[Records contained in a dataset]
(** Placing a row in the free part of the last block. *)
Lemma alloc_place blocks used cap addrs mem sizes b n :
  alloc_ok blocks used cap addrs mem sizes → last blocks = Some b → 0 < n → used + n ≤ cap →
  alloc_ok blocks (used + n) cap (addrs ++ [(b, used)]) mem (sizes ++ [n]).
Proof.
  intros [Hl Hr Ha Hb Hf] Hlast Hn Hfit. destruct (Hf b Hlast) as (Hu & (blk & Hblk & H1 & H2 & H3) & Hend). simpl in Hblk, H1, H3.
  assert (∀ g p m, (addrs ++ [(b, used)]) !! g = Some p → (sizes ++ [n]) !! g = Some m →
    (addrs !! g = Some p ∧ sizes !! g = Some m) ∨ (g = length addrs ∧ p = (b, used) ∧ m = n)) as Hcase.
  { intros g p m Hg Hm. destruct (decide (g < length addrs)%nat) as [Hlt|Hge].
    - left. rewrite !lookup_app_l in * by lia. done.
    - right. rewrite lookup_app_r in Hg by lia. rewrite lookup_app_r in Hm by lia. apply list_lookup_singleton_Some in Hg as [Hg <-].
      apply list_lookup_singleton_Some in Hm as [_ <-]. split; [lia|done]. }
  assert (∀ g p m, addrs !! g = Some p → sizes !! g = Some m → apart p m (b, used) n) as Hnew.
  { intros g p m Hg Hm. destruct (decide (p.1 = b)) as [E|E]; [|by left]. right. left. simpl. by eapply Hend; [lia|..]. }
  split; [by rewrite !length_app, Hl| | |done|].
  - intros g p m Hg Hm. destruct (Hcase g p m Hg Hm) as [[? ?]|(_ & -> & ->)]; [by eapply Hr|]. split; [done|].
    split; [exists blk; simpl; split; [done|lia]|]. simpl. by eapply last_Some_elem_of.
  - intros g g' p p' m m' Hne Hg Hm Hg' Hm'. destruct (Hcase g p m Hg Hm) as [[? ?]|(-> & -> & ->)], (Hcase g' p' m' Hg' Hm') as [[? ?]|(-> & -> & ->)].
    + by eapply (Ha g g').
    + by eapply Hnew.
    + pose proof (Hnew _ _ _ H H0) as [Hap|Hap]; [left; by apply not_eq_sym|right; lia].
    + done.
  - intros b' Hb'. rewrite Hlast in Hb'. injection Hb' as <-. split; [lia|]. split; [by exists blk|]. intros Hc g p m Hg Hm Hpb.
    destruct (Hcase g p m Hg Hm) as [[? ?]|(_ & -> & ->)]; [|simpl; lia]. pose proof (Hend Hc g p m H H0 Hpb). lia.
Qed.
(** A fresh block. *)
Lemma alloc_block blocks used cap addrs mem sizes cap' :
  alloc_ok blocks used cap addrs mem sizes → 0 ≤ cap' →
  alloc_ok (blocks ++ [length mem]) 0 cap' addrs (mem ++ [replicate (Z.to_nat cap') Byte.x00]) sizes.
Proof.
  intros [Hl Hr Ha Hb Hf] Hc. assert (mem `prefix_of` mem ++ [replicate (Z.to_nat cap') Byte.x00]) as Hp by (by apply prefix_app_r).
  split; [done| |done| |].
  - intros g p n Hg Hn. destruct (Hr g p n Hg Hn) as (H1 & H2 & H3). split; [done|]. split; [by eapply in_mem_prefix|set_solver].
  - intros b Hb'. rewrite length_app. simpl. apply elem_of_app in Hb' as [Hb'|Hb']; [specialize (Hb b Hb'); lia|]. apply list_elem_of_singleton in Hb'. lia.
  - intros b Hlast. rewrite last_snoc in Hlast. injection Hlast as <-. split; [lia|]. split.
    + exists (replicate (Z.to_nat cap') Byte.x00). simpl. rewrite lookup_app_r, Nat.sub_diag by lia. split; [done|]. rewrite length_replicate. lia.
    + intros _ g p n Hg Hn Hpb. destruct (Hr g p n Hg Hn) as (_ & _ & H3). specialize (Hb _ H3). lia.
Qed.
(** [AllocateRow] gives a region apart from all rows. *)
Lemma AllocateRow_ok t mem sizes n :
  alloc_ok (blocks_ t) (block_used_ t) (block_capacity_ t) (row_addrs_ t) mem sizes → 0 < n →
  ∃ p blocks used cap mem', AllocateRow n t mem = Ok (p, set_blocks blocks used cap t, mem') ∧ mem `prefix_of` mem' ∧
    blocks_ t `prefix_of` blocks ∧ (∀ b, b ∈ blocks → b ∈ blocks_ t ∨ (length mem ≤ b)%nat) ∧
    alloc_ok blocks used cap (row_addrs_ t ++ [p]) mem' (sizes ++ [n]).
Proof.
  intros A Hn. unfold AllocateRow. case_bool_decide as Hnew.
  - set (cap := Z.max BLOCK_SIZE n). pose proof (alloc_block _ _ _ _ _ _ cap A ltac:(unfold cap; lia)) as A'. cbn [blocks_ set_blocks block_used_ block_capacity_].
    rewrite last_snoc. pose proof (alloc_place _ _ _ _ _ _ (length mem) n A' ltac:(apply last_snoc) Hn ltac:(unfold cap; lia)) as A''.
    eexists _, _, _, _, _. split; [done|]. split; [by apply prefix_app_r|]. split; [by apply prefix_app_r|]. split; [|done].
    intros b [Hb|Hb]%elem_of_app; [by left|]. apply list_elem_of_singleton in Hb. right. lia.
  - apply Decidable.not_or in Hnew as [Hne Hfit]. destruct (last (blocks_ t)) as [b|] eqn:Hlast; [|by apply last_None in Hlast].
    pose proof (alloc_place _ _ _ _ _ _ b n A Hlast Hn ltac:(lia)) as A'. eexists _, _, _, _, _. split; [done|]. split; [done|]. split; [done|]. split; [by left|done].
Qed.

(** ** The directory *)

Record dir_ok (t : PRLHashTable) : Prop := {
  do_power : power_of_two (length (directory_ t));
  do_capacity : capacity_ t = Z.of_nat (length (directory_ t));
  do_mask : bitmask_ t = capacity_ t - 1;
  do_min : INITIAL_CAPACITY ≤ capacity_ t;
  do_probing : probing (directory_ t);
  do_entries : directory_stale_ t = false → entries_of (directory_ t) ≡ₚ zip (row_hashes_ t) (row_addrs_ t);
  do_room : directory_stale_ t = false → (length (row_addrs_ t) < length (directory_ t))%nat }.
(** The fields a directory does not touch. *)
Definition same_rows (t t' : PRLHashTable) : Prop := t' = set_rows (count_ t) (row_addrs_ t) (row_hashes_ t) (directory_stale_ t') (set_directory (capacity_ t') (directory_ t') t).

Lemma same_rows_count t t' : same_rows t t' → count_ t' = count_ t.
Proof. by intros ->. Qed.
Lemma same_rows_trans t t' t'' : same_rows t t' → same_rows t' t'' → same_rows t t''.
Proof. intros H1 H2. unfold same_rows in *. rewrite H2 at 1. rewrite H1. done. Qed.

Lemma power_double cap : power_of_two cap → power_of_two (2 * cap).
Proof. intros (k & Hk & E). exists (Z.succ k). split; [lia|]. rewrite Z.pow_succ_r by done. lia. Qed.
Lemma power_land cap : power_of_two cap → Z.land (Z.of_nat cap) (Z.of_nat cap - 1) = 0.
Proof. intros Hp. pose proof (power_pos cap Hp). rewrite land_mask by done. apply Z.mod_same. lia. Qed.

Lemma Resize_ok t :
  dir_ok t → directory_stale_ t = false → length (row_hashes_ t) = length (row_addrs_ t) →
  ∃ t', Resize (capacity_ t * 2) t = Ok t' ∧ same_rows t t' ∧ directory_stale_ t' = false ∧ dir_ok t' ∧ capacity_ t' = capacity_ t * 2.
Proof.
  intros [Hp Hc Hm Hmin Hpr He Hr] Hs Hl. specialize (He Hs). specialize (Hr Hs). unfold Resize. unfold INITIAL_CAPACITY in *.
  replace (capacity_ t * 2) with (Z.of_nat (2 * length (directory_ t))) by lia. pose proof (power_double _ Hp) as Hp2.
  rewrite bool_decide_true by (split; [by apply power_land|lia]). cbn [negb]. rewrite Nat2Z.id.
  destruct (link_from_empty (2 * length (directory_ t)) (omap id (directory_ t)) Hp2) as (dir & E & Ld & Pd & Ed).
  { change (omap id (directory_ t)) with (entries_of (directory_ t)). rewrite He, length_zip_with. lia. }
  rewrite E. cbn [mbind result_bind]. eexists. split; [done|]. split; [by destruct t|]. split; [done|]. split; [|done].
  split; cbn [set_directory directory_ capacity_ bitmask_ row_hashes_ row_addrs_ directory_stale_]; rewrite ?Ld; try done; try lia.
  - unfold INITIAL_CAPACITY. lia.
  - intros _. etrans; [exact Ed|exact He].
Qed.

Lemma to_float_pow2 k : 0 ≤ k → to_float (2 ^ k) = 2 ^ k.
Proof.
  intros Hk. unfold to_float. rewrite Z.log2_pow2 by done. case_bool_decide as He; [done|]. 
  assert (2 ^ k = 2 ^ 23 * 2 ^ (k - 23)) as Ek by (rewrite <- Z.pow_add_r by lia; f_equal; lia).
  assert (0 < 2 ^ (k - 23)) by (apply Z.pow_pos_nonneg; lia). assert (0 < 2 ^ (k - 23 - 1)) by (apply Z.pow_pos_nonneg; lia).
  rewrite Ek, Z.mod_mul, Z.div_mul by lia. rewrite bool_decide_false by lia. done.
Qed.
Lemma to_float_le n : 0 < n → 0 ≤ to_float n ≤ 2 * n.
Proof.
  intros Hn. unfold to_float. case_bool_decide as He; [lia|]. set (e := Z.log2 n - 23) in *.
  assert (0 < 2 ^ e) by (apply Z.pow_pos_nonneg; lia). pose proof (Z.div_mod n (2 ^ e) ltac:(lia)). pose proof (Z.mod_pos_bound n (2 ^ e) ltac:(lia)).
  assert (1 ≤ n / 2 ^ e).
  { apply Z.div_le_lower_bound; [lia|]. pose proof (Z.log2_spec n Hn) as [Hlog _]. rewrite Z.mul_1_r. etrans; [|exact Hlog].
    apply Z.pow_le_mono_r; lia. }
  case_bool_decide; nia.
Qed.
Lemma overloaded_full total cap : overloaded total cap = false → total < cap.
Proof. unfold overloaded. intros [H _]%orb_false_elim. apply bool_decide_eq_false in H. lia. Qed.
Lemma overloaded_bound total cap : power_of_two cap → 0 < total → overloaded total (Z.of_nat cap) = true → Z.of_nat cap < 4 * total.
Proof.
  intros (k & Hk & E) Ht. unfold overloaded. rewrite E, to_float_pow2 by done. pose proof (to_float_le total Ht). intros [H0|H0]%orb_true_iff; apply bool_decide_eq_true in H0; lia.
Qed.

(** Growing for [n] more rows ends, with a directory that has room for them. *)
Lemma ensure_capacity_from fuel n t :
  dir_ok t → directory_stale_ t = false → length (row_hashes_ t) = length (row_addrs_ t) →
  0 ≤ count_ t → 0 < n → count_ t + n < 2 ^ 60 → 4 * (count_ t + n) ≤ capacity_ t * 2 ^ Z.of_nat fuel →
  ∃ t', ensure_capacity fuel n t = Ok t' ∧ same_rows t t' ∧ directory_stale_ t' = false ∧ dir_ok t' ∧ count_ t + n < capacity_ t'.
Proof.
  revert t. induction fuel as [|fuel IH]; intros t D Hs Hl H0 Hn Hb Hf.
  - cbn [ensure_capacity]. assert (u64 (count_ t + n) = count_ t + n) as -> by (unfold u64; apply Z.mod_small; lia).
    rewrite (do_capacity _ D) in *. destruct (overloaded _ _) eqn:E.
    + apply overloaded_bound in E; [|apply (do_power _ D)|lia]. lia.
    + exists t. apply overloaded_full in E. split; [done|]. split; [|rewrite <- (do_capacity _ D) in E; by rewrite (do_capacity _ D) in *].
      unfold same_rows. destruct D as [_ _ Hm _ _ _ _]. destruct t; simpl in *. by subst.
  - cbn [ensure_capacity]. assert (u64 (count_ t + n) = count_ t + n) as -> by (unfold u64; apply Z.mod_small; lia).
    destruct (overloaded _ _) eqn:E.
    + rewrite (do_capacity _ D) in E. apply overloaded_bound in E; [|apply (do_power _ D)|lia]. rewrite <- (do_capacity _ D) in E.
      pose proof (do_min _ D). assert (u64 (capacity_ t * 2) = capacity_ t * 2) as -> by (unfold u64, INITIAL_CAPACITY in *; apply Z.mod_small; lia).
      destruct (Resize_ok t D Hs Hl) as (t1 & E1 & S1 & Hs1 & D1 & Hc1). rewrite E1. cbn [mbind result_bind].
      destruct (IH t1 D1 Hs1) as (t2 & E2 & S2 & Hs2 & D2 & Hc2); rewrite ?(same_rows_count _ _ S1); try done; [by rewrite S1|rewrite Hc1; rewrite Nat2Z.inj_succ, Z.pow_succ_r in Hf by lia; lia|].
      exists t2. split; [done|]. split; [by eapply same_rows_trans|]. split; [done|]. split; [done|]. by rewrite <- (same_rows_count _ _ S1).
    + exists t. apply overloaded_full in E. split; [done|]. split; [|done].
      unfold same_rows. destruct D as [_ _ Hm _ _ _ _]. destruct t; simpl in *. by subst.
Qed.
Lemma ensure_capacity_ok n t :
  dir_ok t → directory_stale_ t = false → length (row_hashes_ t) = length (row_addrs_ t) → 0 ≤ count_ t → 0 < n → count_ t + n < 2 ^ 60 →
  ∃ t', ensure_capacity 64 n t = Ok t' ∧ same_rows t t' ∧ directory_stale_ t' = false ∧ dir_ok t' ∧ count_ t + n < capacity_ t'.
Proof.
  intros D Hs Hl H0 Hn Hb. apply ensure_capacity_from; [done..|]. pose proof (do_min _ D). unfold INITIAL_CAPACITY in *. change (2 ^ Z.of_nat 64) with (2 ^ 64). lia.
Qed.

DIRECTIONS FOR THIS TASK> Only the number is needed. Say how many lines of the entries contain "Hfit".

SOLUTION FOR THIS TASK> 2